La de-identificazione richiede, almeno, una valutazione delle informazioni aggiuntive a disposizione di un individuo, o di un gruppo, che può venire a conoscenza di dati personali in modo inappropriato, e come queste possono essere combinate per rivelare o scoprire dati personali.
Al fine di sapere quali informazioni aggiuntive saranno disponibili a un generico attaccante e conoscere dunque la possibilità di attacchi e motivazioni per la reidentificazione, la de-identificazione richiede sia una valutazione del contesto e delle circostanze in cui i dati personali saranno resi disponibili ai destinatari, sia una valutazione dei dati stessi al fine di determinare come le informazioni aggiuntive disponibili a un generico avversario possono essere utilizzate per rivelare o scoprire i dati personali.
Le norme in corso di definizione hanno lo scopo di fornire indicazioni per governare l’uso appropriato delle tecniche di de-identificazione dei dati descritte nella ISO/IEC 20889[1] che migliora la terminologia di de-identificazione dei dati e la classificazione delle tecniche. Questo quadro di de-identificazione può essere applicato in qualsiasi punto del ciclo di vita dei dati: dalla progettazione dei mezzi di raccolta dei dati, al riutilizzo interno, alla messa a disposizione dei dati a partner esterni oppure, anche, l’archiviazione. I destinatari dei dati possono quindi essere interni o esterni al custode dei dati che sta implementando procedure e pratiche di de-identificazione. In generale si possono identificare tre scenari operativi:
In ognuno di questi tre scenari, il processo di de-identificazione stesso può essere trasferito a una terza parte, separata dal custode o dal destinatario.
Nel seguito sono investigate due possibili soluzioni tecnologiche di pseudonimizzazione compatibili con le “Linee Guida sulla formazione, gestione e conservazione dei documenti informatici” emesse da AgID il 9 settembre 2020 ed attuative dal 1° gennaio 2022, data a partire dalla quale è abrogato il previgente DPCM 3 dicembre 2013 di pari argomento.
La trasmissione del documento informatico ai fini della sua conservazione è affiancata dalla generazione dei c.d. metadati di conservazione, che caratterizzano il documento informatico anche da un punto di vista archivistico, andando a descrivere un insieme di proprietà che permettono la corretta tenuta del documento informatico nel tempo.
Del documento informatico, oltre a informazioni, come ad esempio la sua impronta digitale, o hash, che consente di verificare nel tempo l’integrità del documento stesso, i citati metadati si arricchiscono, in questa nuova definizione, di ulteriori dati come le informazioni relative agli stakeholder del documento quali l’autore, il mittente, il destinatario, l’assegnatario, l’operatore o altri ancora, definiti dal nodo Soggetti.

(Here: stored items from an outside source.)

(** [j] is what the request [data] of [u] asked for. *)
Definition asked_by (u : Caller) (data : ExportData) (j : ExportJob) : Prop :=
  let password := strip (or_str (ed_password data) EmptyString) in
  (exists uuid, ed_camera_uuid data = Some uuid /\ camera_of_uuid uuid = Some (ej_camera_id j) /\ scoped u uuid = true) /\
  ej_requested_by_id j = cl_id u /\ ed_start_ts data = Some (ej_start_ts j) /\ ed_end_ts data = Some (ej_end_ts j) /\
  ej_start_ts j < ej_end_ts j <= ej_start_ts j + 6 * 3600 * SEC /\
  ej_watermark j = ed_watermark data /\ (ej_watermark j = true -> ej_mode j = MODE_TRANSCODE) /\ ej_watermark_text j = ed_watermark_text data /\
  (ej_mode j = MODE_COPY \/ ej_mode j = MODE_TRANSCODE) /\
  (if bool_decide (password = EmptyString) then ej_password_protected j = false
   else ej_password_protected j = true /\ ej_enc_password j = Some (encrypt password)).

Lemma asked_by_request u data j j' : request_of j = request_of j' -> asked_by u data j -> asked_by u data j'.
Proof.
  intros H. assert (E : forall A (f : ExportJob -> A), f (request_of j) = f (request_of j')) by (intros A f; by rewrite H).
  pose proof (E _ ej_camera_id) as H1. pose proof (E _ ej_requested_by_id) as H2. pose proof (E _ ej_start_ts) as H3. pose proof (E _ ej_end_ts) as H4.
  pose proof (E _ ej_watermark) as H5. pose proof (E _ ej_mode) as H6. pose proof (E _ ej_watermark_text) as H7.
  pose proof (E _ ej_password_protected) as H8. pose proof (E _ ej_enc_password) as H9. clear E H. cbn in *. unfold asked_by. by rewrite H1, H2, H3, H4, H5, H6, H7, H8, H9.
Qed.

Definition created (os : list XStep) (j : ExportJob) : Prop := exists u data broker, XCreate u data broker ∈ os /\ asked_by u data j.

(** a run under way, and where its output ends up *)
Definition taken_up (un : Underway) : Prop :=
  un_out un = out_dir_rel (ej_id (un_job un)) +:+ "/clip." +:+ ej_container (un_job un) /\
  exists st en, un_cmd un = export_cmd ffmpeg_bin hw fmt3 utf8 font (un_job un) (abs_path mount (un_disk un, un_list un))
                              (abs_path mount (un_disk un, un_out un)) st en.
Definition output_rel (un : Underway) : string :=
  if ej_password_protected (un_job un) && truthy_str (ej_enc_password (un_job un)) then out_dir_rel (ej_id (un_job un)) +:+ "/clip.zip" else un_out un.
Definition made (os : list XStep) (j : ExportJob) : Prop := exists un i run,
  XFinish i run ∈ os /\ ru_ok run = true /\ request_of (un_job un) = request_of j /\ taken_up un /\ ej_output j = Some (un_disk un, output_rel un).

Questi ruoli possono contenere dati personali, come definiti all’art. 4 del GDPR, che, per loro natura, non possono essere sottoposti a mascheramento senza vanificare il loro inserimento fra i metadati stessi. Queste informazioni sono esemplificazione di criticità a cui le organizzazioni, impegnate nella conservazione dei documenti informatici, devono far fronte con soluzioni tecnologiche sempre più evolute.
La creazione del Pacchetto di Versamento, la sua successiva trasformazione in pacchetto di Archiviazione e, infine, Pacchetto di Distribuzione, deve quindi considerare sia il rispetto dei vincoli normativi sia l’esigenza di garantire l’esecuzione dei diritti riconosciuti agli interessati, previsti negli artt.li dal 15 al 21 del GDPR, come il Diritto di accesso dell’Interessato (Art.15) o il Diritto alla cancellazione (Art. 17).
All’interno di ogni fase del processo di conservazione, tutti i dati personali, in transito o a riposo, devono essere opportunamente protetti giungendo anche al mascherato e alla loro de-identificazione al fine di garantirne la riservatezza, in un processo end-to-end.
Tale processo deve, dunque, mantenere la caratteristica di piena reversibilità, affinchè sia sempre possibile risalire al dato originale, ma rispettare i vincoli definiti dallo schema illustrato nell’Allegato 5 “I Metadati”. Dal momento che i campi destinati a ricevere dati personali sono definiti come di tipo string (alfanumerico), il loro valore è potenzialmente di indefinita lunghezza almeno fino a quando non dev’essere memorizzato all’interno di basi dati o supporti tecnologici vincolati da restrizioni dimensionali.
Due sono le tecnologie di pseudonimizzazione applicabili a questo contesto:
Il Format-Preserving Encryption (FPE), è un algoritmo basato sull’implementazione dell’algoritmo AES a chiave simmetrica e di una funzione di permutazione pseudo-casuale atta a mantenere inalterato il formato del dato.
Nella sua applicazione è prevista la definizione preliminare di un dizionario descrittivo del dominio dei caratteri del testo da cifrare, il cui output è l’applicazione della funzione di permutazione pseudo-casuale che, attingendo dallo stesso dizionario, produce un testo cifrato della medesima lunghezza.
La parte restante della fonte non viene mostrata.